ひとつ、僕の観点を確認していただくために、紹介しましす:

「袖道」

振り袖の重く長い袖をひきずりながら
少しだけ急ぎ足で歩いていたの

ひたすらひたすら前だけを見て
長いかも短いかも分からない道を歩いていたの


一つ
ママの望みは叶わなかったわ
わたしね有名私立高校にはすべて落ちたの
自慢の娘になれる現実には間に合わなかったの
望みは大学に託されたわ

二つ
パパの望みも叶わなかったわ
わたしね有名女子大学にもすべて落ちたの
誇りな娘と言われ得意げだった日に戻れなかったの
望みは弟に託されたわ

小さい頃からのわたしへの
期待は跡形もなく消えてしまったの

両親共々にわたしはね
見えない見る価値のない娘になったの

価値のある娘への扉はしめきられたの

駄目な子なの
駄目な子なのよ

三つ
ママのパパの望みも叶わなかったわ
わたしはね男の人を何人かは知ってしまったの
少女のままでね二十歳向えるには待ちきれなかったの
望みはわたしには何もないわ

それでも視線をわたしへと
向けてよ見続けていてほしいの今も

しめられた扉でも隙間を開けられるでしょ

解っているわ
駄目な子なの
駄目な子なんでしょ


振り袖の重く長い袖をひきずりながら
少しだけ過去の自分歩いていたの

ひたすらひたすらわたしだけを見て
叶わないママとパパへ向けられた望み記憶を辿り

ひたすらひたすら前だけを見て
しめきられた過去の日々の袖を歩きながら
長いかも短いかも分からない今の二十歳の道を歩いていたの


まあ、べつにこれがなんというわけでもないんですけれど、そのほかの小さな赤い詩達は
http://www.geocities.co.jp/Bookend-Yasunari/9813/ にあります。

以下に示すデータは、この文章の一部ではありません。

(** A crash after a rotation and before the next flush: the entries that were not flushed are
    in the backup, the recovery looks for them in the active file only, and no start accepts
    the log any more, though nothing of it is missing. *)
Theorem rotated_backlog_refused :
  err_of (new_store 300 (disk_of rotated)) = Some (IeBrokenRecovery 3) ∧
  (new_store 300 (disk_of rotated)).2 = disk_of rotated ∧
  (validateVisibleChain demo_chain [backup_file 2; backup_file 1; active_file] (disk_of rotated)).1 = Ok tt.
Proof. split_and!; vm_compute; done. Qed.
End AuditLogSample.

大変失礼な言い方
で御免なさい、お会いしたことがありませんが、きっとお可愛いお嬢さんなんだろうと思
います。黄色い髪の毛の。そう、そのお嬢さんといつも傍らにいっしょにいる美しい人が
作者ではないかと思います。この作者はどれも密度のある美しい作品を書かれます。そし
て、その質に於いていつも同じ作品です。